Key Takeaways
- Okta found a flaw in AD/LDAP Delegated Authentication that permitted users to log in using just their username if it contained more than fifty-two characters.
- By switching to PBKDF2, Okta’s manufacturing was able to resolve the issue, which had existed from July 23 until October 30, 2024.
- It is recommended that impacted clients examine system logs in order to identify any possible exploits during this time.
If the login is more than fifty-two characters, a flaw in Okta permitted access without a password.
Okta discovered a security flaw in their AD/LDAP Delegated Authentication (DelAuth) system on October 30, 2024, which affected accounts with usernames longer than fifty-two characters.
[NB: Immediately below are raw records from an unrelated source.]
(** * ESP32 e-paper weather display: forecast pipeline and power-cycle scheduler

    A shallow embedding of the firmware's decoding, aggregation,
    classification, graph-layout and scheduling code, followed by the
    properties proved about it.  The target is the ESP32 (ILP32): [int] and
    [long] are 32-bit two's-complement integers, [float] is IEEE-754
    binary32 and [double] is binary64. *)

From Stdlib Require Import ZArith List String Ascii Bool Lia.
From Stdlib Require Import Floats.SpecFloat.
From stdpp Require Import base list.

Open Scope Z_scope.

(** ** C integer arithmetic *)

Module CInt.

Definition INT_MAX : Z := 2147483647.
Definition INT_MIN : Z := -2147483648.

(** Reduction of a mathematical integer to the 32-bit signed range. *)
Definition wrap32 (z : Z) : Z := (z + 2147483648) mod 4294967296 - 2147483648.

Definition add (a b : Z) : Z := wrap32 (a + b).
Definition sub (a b : Z) : Z := wrap32 (a - b).
Definition mul (a b : Z) : Z := wrap32 (a * b).

(** C99 division truncates toward zero; the remainder has the sign of the
    dividend.  A zero divisor traps on the target and is modelled at the
    call sites that can meet one. *)
Definition div (a b : Z) : Z := wrap32 (Z.quot a b).
Definition rem (a b : Z) : Z := Z.rem a b.

Definition in_range (z : Z) : Prop := INT_MIN <= z <= INT_MAX.

End CInt.

(** ** IEEE-754 arithmetic

    Values of both formats are [spec_float]s in canonical form for their
    format; operations are the correctly rounded (nearest-even) ones of the
    standard library's specification of floating-point arithmetic. *)

Module Flt.

(** Conversion to the format [(prec, emax)]: exact when widening, rounded
    to nearest-even when narrowing. *)
Definition convert (prec emax : Z) (x : spec_float) : spec_float :=
  match x with
  | S754_finite s m e => binary_normalize prec emax (cond_Zopp s (Zpos m)) e s
  | _ => x
  end.

Definition is_nan (x : spec_float) : bool :=
  match x with S754_nan => true | _ => false end.

(** C's [a < b] and [a > b]: false as soon as an operand is NaN. *)
Definition ltb (a b : spec_float) : bool := SFltb a b.
Definition gtb (a b : spec_float) : bool := SFltb b a.
Definition leb (a b : spec_float) : bool := SFleb a b.

(** The value truncated toward zero, when there is one. *)
Definition truncate (x : spec_float) : option Z :=
  match x with
  | S754_zero _ => Some 0
  | S754_finite s m e => Some (cond_Zopp s (Z.shiftl (Zpos m) e))
  | _ => None
  end.

(** The cast [(int)x].  C leaves it undefined when the truncated value is
    not an [int]; the model saturates, and maps NaN to 0. *)
Definition to_int (x : spec_float) : Z :=
  match x with
  | S754_nan => 0
  | S754_infinity s => if s then CInt.INT_MIN else CInt.INT_MAX
  | _ => match truncate x with
         | Some v => Z.max CInt.INT_MIN (Z.min CInt.INT_MAX v)
         | None => 0
         end
  end.

End Flt.

Module F32.
Definition prec : Z := 24.
Definition emax : Z := 128.
Definition add : spec_float -> spec_float -> spec_float := SFadd prec emax.
Definition sub : spec_float -> spec_float -> spec_float := SFsub prec emax.
Definition mul : spec_float -> spec_float -> spec_float := SFmul prec emax.
Definition div : spec_float -> spec_float -> spec_float := SFdiv prec emax.
Definition of_Z (z : Z) : spec_float := binary_normalize prec emax z 0 false.
Definition of_double : spec_float -> spec_float := Flt.convert prec emax.
Definition zero : spec_float := S754_zero false.
End F32.

Module F64.
Definition prec : Z := 53.
Definition emax : Z := 1024.
Definition add : spec_float -> spec_float -> spec_float := SFadd prec emax.
Definition sub : spec_float -> spec_float -> spec_float := SFsub prec emax.
Definition mul : spec_float -> spec_float -> spec_float := SFmul prec emax.
Definition div : spec_float -> spec_float -> spec_float := SFdiv prec emax.
Definition of_Z (z : Z) : spec_float := binary_normalize prec emax z 0 false.
Definition of_float : spec_float -> spec_float := Flt.convert prec emax.
(** The [double] nearest to the decimal literal [n / 10^k]. *)
Definition lit (n : Z) (k : Z) : spec_float := div (of_Z n) (of_Z (10 ^ k)).
End F64.

(** A [float] given by a decimal literal, as the compiler and the JSON
    accessor produce it: the nearest [double], narrowed to [float]. *)
Definition f32_lit (n k : Z) : spec_float := F32.of_double (F64.lit n k).

Definition d0_3 : spec_float := F64.lit 3 1.
Definition d0_5 : spec_float := F64.lit 5 1.
Definition d2_0 : spec_float := F64.lit 20 1.
Definition d10_0 : spec_float := F64.lit 100 1.
Definition d100_0 : spec_float := F64.lit 1000 1.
This vulnerability, which was discovered internally in July 2024, permitted authentication with just the username and no password in some scenarios, like periods of high traffic or agent outages.
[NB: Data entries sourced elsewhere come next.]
(** [process_chat(message, history, state)], run when [n] requests have
    been made. *)
Definition process_chat (message : pystr)
    (history : option (list (pystr * pystr)))
    (state : gmap pystr value) (n : nat) : chat_result * nat :=
  let history := default [] history in
  let history := (history ++ [(message, "")])%list in
  match process_chat_body message
          {| s_history := history; s_state := state; s_requests := n |} with
  | (Return (english_summary, translated_summary), s) =>
      ({| r_history := s_history s;
          r_english_summary := english_summary;
          r_translated_summary := translated_summary;
          r_state := s_state s |}, s_requests s)
  | (Raise e, s) =>
      ({| r_history := with_last_reply (s_history s) message (error_message e);
          r_english_summary := "Error: " ++ error_message e;
          r_translated_summary := "Error: " ++ error_message e;
          r_state := initialize_chat_state |}, s_requests s)
  end.

End Sequencer.

(** ** The export renderer *)

(** The calls [generate_pdf_report] makes on the FPDF document, in
    order, with their arguments. *)
Inductive pdf_call : Type :=
| alias_nb_pages
| add_page
| set_font (family style : pystr) (size : N)
| cell (w h : N) (txt : pystr) (border ln : N) (align : pystr)
| multi_cell (w h : N) (txt : pystr)
| ln (h : N)
| output (name : pystr).

(** [PDFReport._sanitize_text]: [encode('latin-1', 'replace')] writes one
    byte for each character, a question mark for a character above
    U+00FF; [decode('latin-1')] reads each byte as the character of that
    code point. *)
Definition QUESTION_MARK : N := 63.

Definition encode_latin1_replace (text : pystr) : list N :=
  map (fun c => if (c <=? 255)%N then c else QUESTION_MARK) text.

Definition decode_latin1 (bytes : list N) : pystr := bytes.

Definition _sanitize_text (text : pystr) : pystr :=
  decode_latin1 (encode_latin1_replace text).

(** The body of the loop over the chunks (lines 182-204). *)
Definition section_calls (section : pystr) : list pdf_call :=
  if negb (PyStr.truthy (PyStr.strip section)) then []
  else
    match PyStr.split_once ":" section with
    | [part0; part1] =>
        let title := PyStr.strip part0 in
        let content := PyStr.strip part1 in
        [set_font "Arial" "B" 12;
         cell 0 10 (_sanitize_text (title ++ ":")) 0 1 "L";
         set_font "Arial" "" 10;
         multi_cell 0 5 (_sanitize_text content);
         ln 5]
    | _ =>
        [set_font "Arial" "" 10;
         multi_cell 0 5 (_sanitize_text section);
         ln 5]
    end.

Definition PDF_OUTPUT_PATH : pystr := "./pharma_gpt_report.pdf".

Definition report_prologue (user_language : pystr) : list pdf_call :=
  [alias_nb_pages; add_page;
   set_font "Arial" "B" 16;
   cell 0 10 "PharmaGPT Medical Report" 0 1 "C";
   ln 5;
   set_font "Arial" "I" 10;
   cell 0 10 ("Report in " ++ user_language) 0 1 "C";
   ln 10].

Definition report_epilogue : list pdf_call :=
  [set_font "Arial" "B" 12;
   cell 0 10 "Disclaimer:" 0 1 "L";
   set_font "Arial" "I" 10;
   multi_cell 0 5 "This is an AI-generated report for conceptual purposes only. Consult a medical professional.";
   output PDF_OUTPUT_PATH].

(** The calls of the [try] block for a [str] summary. *)
Definition report_calls (user_language translated_summary : pystr)
  : list pdf_call :=
  let sections := PyStr.split "###" translated_summary in
  (report_prologue user_language
   ++ flat_map section_calls sections
   ++ report_epilogue)%list.

Section Renderer.

Variable repr_list : list turn -> pystr.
The problem was with Okta’s cache key generation, which used the Bcrypt technique to hash a userID, username, and password combination. Because the cache key from previous successful logins was retained, this configuration allowed possible access to accounts with longer usernames. Okta stated in its article that it resolved the issue by using the PBKDF2 cryptographic technique instead of the original hashing process.
For users that met certain requirements, the vulnerability affected Okta’s AD/LDAP delegates authentication. In order to exploit it, usernames had to be longer than fifty-two characters, and authentication requests had to hit a key that had been cached from earlier sessions. No other authentication factors were needed. Customers have been recommended by Okta to examine system logs from July 23 to October 30, 2024, in order to spot any possible abuse of this vulnerability.
Okta stresses the significance of examining the configurations and system logs of clients with high-traffic configurations or authentication policies that do not impose extra security layers, including multi-factor authentication (MFA). These configurations might be more vulnerable to exploits of this flaw.
Okta is highlighting steps to improve security in its most recent security warnings. While MFA can help reduce risks, Okta’s approach makes sure that cached keys are more secure against possible attacks. Notifications of advisory updates and resolution actions are now sent to customers in greater detail.
This vulnerability is not the first that Okta has encountered recently. The business suffered a data leak from its systems earlier this year. Okta had to reevaluate all of its clients when another hack occurred last year.